Lemma rmapM_Ok_lookup {A B} (f : A → result B) (l : list A) (bs : list B) :
  rmapM f l = Ok bs → ∀ i a, l !! i = Some a → ∃ b, bs !! i = Some b ∧ f a = Ok b.
Proof.
  revert bs; induction l as [|a l IH]; intros bs; simpl.
  - intros _ i a H. by rewrite lookup_nil in H.
  - intros H. apply rbind_Ok in H as (b & Hb & H).
    apply rbind_Ok in H as (bs' & Hbs' & [= <-]).
    intros [|i] a'; simpl.
    + intros [= <-]. eauto.
    + by apply IH.
Qed.

(** ** Dictionaries *)

Section DictFacts.
Context {V : Type}.
Implicit Types (d : Dict.t V) (k : string) (f : V → V).

Lemma get_None d k : Dict.get k d = None ↔ k ∉ Dict.keys d.
Proof.
  induction d as [|[k' v] d IH]; simpl.
  - split; [intros _; apply not_elem_of_nil | done].
  - rewrite not_elem_of_cons. destruct (String.eqb_spec k' k) as [->|Hne].
    + split; [done | intros [? _]; done].
    + rewrite IH. naive_solver.
Qed.

Lemma contains_true d k : Dict.contains k d = true ↔ k ∈ Dict.keys d.
Proof.
  unfold Dict.contains. destruct (Dict.get k d) eqn:E.
  - split; [intros _ | done].
    destruct (decide (k ∈ Dict.keys d)) as [|Hn]; [done|].
    apply get_None in Hn. congruence.
  - apply get_None in E. split; [done | intros; done].
Qed.

Lemma contains_false d k : Dict.contains k d = false ↔ k ∉ Dict.keys d.
Proof.
  rewrite <- contains_true. destruct (Dict.contains k d); naive_solver.
Qed.

Lemma get_Some_elem d k v : Dict.get k d = Some v → (k, v) ∈ d.
Proof.
  induction d as [|[k' v'] d IH]; simpl; [done|].
  destruct (String.eqb_spec k' k) as [->|Hne].
  - intros [= ->]. apply list_elem_of_here.
  - intros H. apply list_elem_of_further; auto.
Qed.

Lemma elem_get_Some d k v :
  NoDup (Dict.keys d) → (k, v) ∈ d → Dict.get k d = Some v.
Proof.
  induction d as [|[k' v'] d IH]; simpl.
  - intros _ H. by apply elem_of_nil in H.
  - intros Hnd H. apply NoDup_cons in Hnd as [Hk' Hnd].
    apply elem_of_cons in H as [[= -> ->]|H].
    + by rewrite String.eqb_refl.
    + destruct (String.eqb_spec k' k) as [->|Hne]; [|auto].
      exfalso. apply Hk'. apply list_elem_of_fmap. by exists (k, v).
Qed.

Lemma keys_alter f k d : Dict.keys (Dict.alter f k d) = Dict.keys d.
Proof.
  induction d as [|[k' v] d IH]; simpl; [done|].
  destruct (String.eqb k' k); simpl; [done | by rewrite IH].
Qed.

Lemma keys_app d1 d2 : Dict.keys (d1 ++ d2) = Dict.keys d1 ++ Dict.keys d2.
Proof. apply fmap_app. Qed.

Lemma get_alter_ne f k k' d :
  k ≠ k' → Dict.get k' (Dict.alter f k d) = Dict.get k' d.
Proof.
  intros Hne. induction d as [|[k0 v] d IH]; simpl; [done|].
  destruct (String.eqb_spec k0 k) as [->|Hk]; simpl.
  - destruct (String.eqb_spec k k'); [done | done].
  - by rewrite IH.
Qed.

Lemma get_alter_eq f k d :
  Dict.get k (Dict.alter f k d) = f <$> Dict.get k d.
Proof.
  induction d as [|[k0 v] d IH]; simpl; [done|].
  destruct (String.eqb_spec k0 k) as [->|Hk]; simpl.
  - by rewrite String.eqb_refl.
  - destruct (String.eqb_spec k0 k); [done | by rewrite IH].
Qed.

Lemma contains_alter f k k' d :
  Dict.contains k' (Dict.alter f k d) = Dict.contains k' d.
Proof.
  apply eq_true_iff_eq. by rewrite !contains_true, keys_alter.
Qed.

Lemma alter_notin f k d : k ∉ Dict.keys d → Dict.alter f k d = d.
Proof.
  induction d as [|[k0 v] d IH]; simpl; [done|].
  rewrite not_elem_of_cons. intros [Hne Hn].
  destruct (String.eqb_spec k0 k); [congruence | by rewrite IH].
Qed.

Lemma alter_app_l f k d1 d2 :
  k ∈ Dict.keys d1 → Dict.alter f k (d1 ++ d2) = Dict.alter f k d1 ++ d2.
Proof.
  induction d1 as [|[k0 v] d1 IH]; simpl.
  - intros H. by apply elem_of_nil in H.
  - intros H. destruct (String.eqb_spec k0 k) as [->|Hk]; [done|].
    apply elem_of_cons in H as [?|H]; [congruence|]. by rewrite IH.
Qed.

Lemma alter_app_r f k d1 d2 :
  k ∉ Dict.keys d1 → Dict.alter f k (d1 ++ d2) = d1 ++ Dict.alter f k d2.
Proof.
  induction d1 as [|[k0 v] d1 IH]; simpl; [done|].
  rewrite not_elem_of_cons. intros [Hne Hn].
  destruct (String.eqb_spec k0 k); [congruence | by rewrite IH].
Qed.

Lemma alter_alter f g k d :
  Dict.alter f k (Dict.alter g k d) = Dict.alter (f ∘ g) k d.
Proof.
  induction d as [|[k0 v] d IH]; simpl; [done|].
  destruct (String.eqb_spec k0 k) as [->|Hk]; simpl.
  - by rewrite String.eqb_refl.
  - destruct (String.eqb_spec k0 k); [done | by rewrite IH].
Qed.

Lemma alter_comm f g k k' d :
  k ≠ k' →
  Dict.alter f k (Dict.alter g k' d) = Dict.alter g k' (Dict.alter f k d).
Proof.
  intros Hne. induction d as [|[k0 v] d IH]; simpl; [done|].
  destruct (String.eqb_spec k0 k'), (String.eqb_spec k0 k); subst; simpl;
    repeat match goal with
           | |- context [String.eqb ?a ?b] => destruct (String.eqb_spec a b)
           end; try congruence.
Qed.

● What is expected:
Working through the records above, copy each one exactly.

● Task response:
Lemma rmapM_Ok_lookup {A B} (f : A → result B) (l : list A) (bs : list B) :
  rmapM f l = Ok bs → ∀ i a, l !! i = Some a → ∃ b, bs !! i = Some b ∧ f a = Ok b.
Proof.
  revert bs; induction l as [|a l IH]; intros bs; simpl.
  - intros _ i a H. by rewrite lookup_nil in H.
  - intros H. apply rbind_Ok in H as (b & Hb & H).
    apply rbind_Ok in H as (bs' & Hbs' & [= <-]).
    intros [|i] a'; simpl.
    + intros [= <-]. eauto.
    + by apply IH.
Qed.

(** ** Dictionaries *)

Section DictFacts.
Context {V : Type}.
Implicit Types (d : Dict.t V) (k : string) (f : V → V).

Lemma get_None d k : Dict.get k d = None ↔ k ∉ Dict.keys d.
Proof.
  induction d as [|[k' v] d IH]; simpl.
  - split; [intros _; apply not_elem_of_nil | done].
  - rewrite not_elem_of_cons. destruct (String.eqb_spec k' k) as [->|Hne].
    + split; [done | intros [? _]; done].
    + rewrite IH. naive_solver.
Qed.

Lemma contains_true d k : Dict.contains k d = true ↔ k ∈ Dict.keys d.
Proof.
  unfold Dict.contains. destruct (Dict.get k d) eqn:E.
  - split; [intros _ | done].
    destruct (decide (k ∈ Dict.keys d)) as [|Hn]; [done|].
    apply get_None in Hn. congruence.
  - apply get_None in E. split; [done | intros; done].
Qed.

Lemma contains_false d k : Dict.contains k d = false ↔ k ∉ Dict.keys d.
Proof.
  rewrite <- contains_true. destruct (Dict.contains k d); naive_solver.
Qed.

Lemma get_Some_elem d k v : Dict.get k d = Some v → (k, v) ∈ d.
Proof.
  induction d as [|[k' v'] d IH]; simpl; [done|].
  destruct (String.eqb_spec k' k) as [->|Hne].
  - intros [= ->]. apply list_elem_of_here.
  - intros H. apply list_elem_of_further; auto.
Qed.

Lemma elem_get_Some d k v :
  NoDup (Dict.keys d) → (k, v) ∈ d → Dict.get k d = Some v.
Proof.
  induction d as [|[k' v'] d IH]; simpl.
  - intros _ H. by apply elem_of_nil in H.
  - intros Hnd H. apply NoDup_cons in Hnd as [Hk' Hnd].
    apply elem_of_cons in H as [[= -> ->]|H].
    + by rewrite String.eqb_refl.
    + destruct (String.eqb_spec k' k) as [->|Hne]; [|auto].
      exfalso. apply Hk'. apply list_elem_of_fmap. by exists (k, v).
Qed.

Lemma keys_alter f k d : Dict.keys (Dict.alter f k d) = Dict.keys d.
Proof.
  induction d as [|[k' v] d IH]; simpl; [done|].
  destruct (String.eqb k' k); simpl; [done | by rewrite IH].
Qed.

Lemma keys_app d1 d2 : Dict.keys (d1 ++ d2) = Dict.keys d1 ++ Dict.keys d2.
Proof. apply fmap_app. Qed.

Lemma get_alter_ne f k k' d :
  k ≠ k' → Dict.get k' (Dict.alter f k d) = Dict.get k' d.
Proof.
  intros Hne. induction d as [|[k0 v] d IH]; simpl; [done|].
  destruct (String.eqb_spec k0 k) as [->|Hk]; simpl.
  - destruct (String.eqb_spec k k'); [done | done].
  - by rewrite IH.
Qed.

Lemma get_alter_eq f k d :
  Dict.get k (Dict.alter f k d) = f <$> Dict.get k d.
Proof.
  induction d as [|[k0 v] d IH]; simpl; [done|].
  destruct (String.eqb_spec k0 k) as [->|Hk]; simpl.
  - by rewrite String.eqb_refl.
  - destruct (String.eqb_spec k0 k); [done | by rewrite IH].
Qed.

Lemma contains_alter f k k' d :
  Dict.contains k' (Dict.alter f k d) = Dict.contains k' d.
Proof.
  apply eq_true_iff_eq. by rewrite !contains_true, keys_alter.
Qed.

Lemma alter_notin f k d : k ∉ Dict.keys d → Dict.alter f k d = d.
Proof.
  induction d as [|[k0 v] d IH]; simpl; [done|].
  rewrite not_elem_of_cons. intros [Hne Hn].
  destruct (String.eqb_spec k0 k); [congruence | by rewrite IH].
Qed.

Lemma alter_app_l f k d1 d2 :
  k ∈ Dict.keys d1 → Dict.alter f k (d1 ++ d2) = Dict.alter f k d1 ++ d2.
Proof.
  induction d1 as [|[k0 v] d1 IH]; simpl.
  - intros H. by apply elem_of_nil in H.
  - intros H. destruct (String.eqb_spec k0 k) as [->|Hk]; [done|].
    apply elem_of_cons in H as [?|H]; [congruence|]. by rewrite IH.
Qed.

Lemma alter_app_r f k d1 d2 :
  k ∉ Dict.keys d1 → Dict.alter f k (d1 ++ d2) = d1 ++ Dict.alter f k d2.
Proof.
  induction d1 as [|[k0 v] d1 IH]; simpl; [done|].
  rewrite not_elem_of_cons. intros [Hne Hn].
  destruct (String.eqb_spec k0 k); [congruence | by rewrite IH].
Qed.

Lemma alter_alter f g k d :
  Dict.alter f k (Dict.alter g k d) = Dict.alter (f ∘ g) k d.
Proof.
  induction d as [|[k0 v] d IH]; simpl; [done|].
  destruct (String.eqb_spec k0 k) as [->|Hk]; simpl.
  - by rewrite String.eqb_refl.
  - destruct (String.eqb_spec k0 k); [done | by rewrite IH].
Qed.

Lemma alter_comm f g k k' d :
  k ≠ k' →
  Dict.alter f k (Dict.alter g k' d) = Dict.alter g k' (Dict.alter f k d).
Proof.
  intros Hne. induction d as [|[k0 v] d IH]; simpl; [done|].
  destruct (String.eqb_spec k0 k'), (String.eqb_spec k0 k); subst; simpl;
    repeat match goal with
           | |- context [String.eqb ?a ?b] => destruct (String.eqb_spec a b)
           end; try congruence.
Qed.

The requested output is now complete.